Socchiuse gli occhi sentendo le tempie pulsare, intravide i contorni dei sassi della caverna sentendo il fruscio dell'acqua; alzò il capo osservando la cascata.
“Inoltre mi pareva di ricordare che tu odiassi avvicinarti a quella roba”.
"Io odio molte cose che sono costretto a fare. Le giovani che mi chiede d'intrattenere sono fanciulle davvero aggraziate, ma decisamente potrebbero essere mie figlie". 
Lo punzecchiò il maggiordomo. Bruce sbuffò roteando gli occhi, li assottigliò quando la luce lo colpì al volto e mugugnò abbassando il capo. Sentì l'onore d'erba bagnata mischiarsi a quello chiuso della caverna.
“Sei stato tu a insistere che io avessi una vita sociale”.
"Ed è giusto che sia così, signorino" rispose Alfred atono.
Bruce si umettò le labbra, provò ad allungare le gambe e sentì una fitta alla spina dorsale; il mantello si era avvolto attorno alle gambe facendole pulsare.
“Non m'interessa del buon nome della famiglia Wayne” ringhiò.
Osservò i cespugli del cortile, alzò il capo verso le scale e sospirò guardando la porta. Sentì delle fitta, strinse la presa sulla giacca di Alfred.
< Non è cambiato nulla. Manca solo ... > pensò.
Deglutì, chiuse gli occhi e sentì Alfred iniziare a salire i gradini. Alfred si fermò, strinse di più a sé il giovane uomo e tornò a camminare lentamente. Wayne espirò, guardò l'atrio della casa ed inspirò profondamente sentendo l'odore di chiuso.
“Devi portarmi per forza in camera di mio padre?” sussurrò.
“Le ricordo che ha distrutto il suo letto durante gli allenamenti di ieri notte. Ho provveduto a portare in prima persona fuori i resti. Mi deve spiegare a cosa le servono quelle flessioni se non riesce a sollevare pesi così irrisori” rispose atono il maggiordomo.
Bruce roteò gli occhi, abbassò il capo osservando i piedi del maggiordomo percorrere le scale fino alla diramazione.
“L'unica persona che deve spiegare qualcosa qui sei tu, Alfred” borbottò.
Guardò il maggiordomo svoltare a sinistra, affondò il volto nella sua giacca.

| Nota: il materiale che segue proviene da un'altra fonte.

(** [f.Close()]. *)
Definition file_Close (f : option File) : option File * option error :=
  match f with
  | None => (None, Some ErrInvalid)
  | Some fl =>
      if closed fl then (f, Some ErrClosed)
      else (Some (mkFile true (contents fl) (cursor fl)), None)
  end.

(** The part of the file system [os.Create] sees: the regular files by
    path, and the paths at which a file cannot be created (a missing
    directory, no permission, the path of a directory). *)
Record FileSystem := mkFileSystem {
  fs_files : gmap string (list byte);
  fs_denied : gset string
}.

(** [os.Create(name)]: create the file or truncate it to empty. *)
Definition os_Create (fs : FileSystem) (name : string)
  : option File * option error * FileSystem :=
  if decide (name ∈ fs_denied fs) then (None, Some ErrCreate, fs)
  else (Some (mkFile false [] 0), None,
        mkFileSystem (<[name := []]> (fs_files fs)) (fs_denied fs)).

(** [make([]byte, n)]. *)
Definition make_bytes (n : Z) : list byte := replicate (Z.to_nat n) x00.

(* ================================================================== *)
(** * DiskStore *)

Record DiskStore := mkDiskStore {
  file : option File;
  keyDir : gmap string KeyEntry;
  offset : Z
}.

(** What a call does: it returns, or it panics with a message. *)
Inductive outcome (A : Type) :=
  | Ret (a : A)
  | Panic (msg : string).
Arguments Ret {A} a.
Arguments Panic {A} msg.

(** [NewDiskStore(fileName)]: the pointer returned (never nil), the
    error, and the file system afterwards. *)
Definition NewDiskStore (fs : FileSystem) (fileName : string)
  : option DiskStore * option error * FileSystem :=
  let '(file, err, fs') := os_Create fs fileName in
  (Some (mkDiskStore file ∅ 0), err, fs').

(** [d.Close()]. *)
Definition DiskStore_Close (d : DiskStore) : DiskStore * bool :=
  let '(file', err) := file_Close (file d) in
  let d' := mkDiskStore file' (keyDir d) (offset d) in
  match err with
  | Some _ => (d', false)
  | None => (d', true)
  end.

Section Store.

Variable order : ByteOrder.

(** [d.Get(key)]: the store afterwards (the file offset moves) and the
    result. *)
Definition DiskStore_Get (d : DiskStore) (key : string)
  : DiskStore * outcome string :=
  match keyDir d !! key with
  | None => (d, Ret "")
  | Some keyInfo =>
      let byteArray := make_bytes (TotalSize keyInfo) in
      match file_Seek (file d) (Position keyInfo) 0 with
      | (_, (_, Some _)) => (d, Panic "Get() error during Seek")
      | (file1, (_, None)) =>
          match file_Read file1 byteArray with
          | (file2, _, (_, Some _)) =>
              (mkDiskStore file2 (keyDir d) (offset d),
               Panic "Get() error during Read")
          | (file2, byteArray', (_, None)) =>
              let d' := mkDiskStore file2 (keyDir d) (offset d) in
              match decodeKV order byteArray' with
              | None => (d', Panic "runtime error: slice bounds out of range")
              | Some (_, _, value) => (d', Ret value)
              end
          end
      end
  end.

(** The three statements of [Set] after the encoding, kept apart and in
    source order.  First [d.keyDir[key] = NewKeyEntry(ts, d.offset,
    uint32(totalSize))]. *)
Definition Set_keyDir (d : DiskStore) (key : string) (ts totalSize : Z)
  : DiskStore :=
  mkDiskStore (file d)
    (<[key := NewKeyEntry ts (offset d) (uint32 totalSize)]> (keyDir d))
    (offset d).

“In realtà faccio io le flessioni e diventi più robusto tu” affermò.
“Mi preparo alla sua adolescenza” disse ironico Alfred.
Bruce grugnì, si sentì poggiare sul letto ed ebbe delle fitte alla schiena. Espirò, inspirò e si leccò le labbra.
“Ogni tanto te lo ricordi che sono stato anni senza di te?” domandò.
Si morse il labbro, si voltò verso il comodino osservandolo.

Suo padre gli rimboccò le coperte, sorrise e gli diede un bacio sulla fronte.
“Ora Alfred ti porterà un the caldo, va bene?” domandò dolcemente.
Lui annuì, strinse le coperte e fissò la porta. Alfred entrò dentro la stanza tenendo con entrambe le mani un vassoio d'argento. Guardò il padrone di casa rimettere il proprio stetoscopio dentro l'astuccio. L'uomo poggiò l'astuccio sul tavolino, sorrise al figlio e gli passò la mano tra i capelli. Si voltò, indicò il comodino.
“Per favore, Alfred, resta finché Bruce non si addormenta”.
Il bambino sgranò gli occhi trattenendo il fiato e l'uomo raggiunse il maggiordomo. Gli mise una mano sulla spalla.
“Quando sei stanco chiamami, ti do il cambio” aggiunse, con tono dolce.
"Certamente signore" disse Alfred. 
Strinse le labbra, raggiunse il comodino e vi appoggiò sopra il vassoio.
"Resterò qui se al signorino non darà fastidio". 
Aggiunse.

Bruce sospirò, si tirò a sedere sul letto e guardò Alfred.
“Credo di aver bisogno di un po' di the, Alfred”.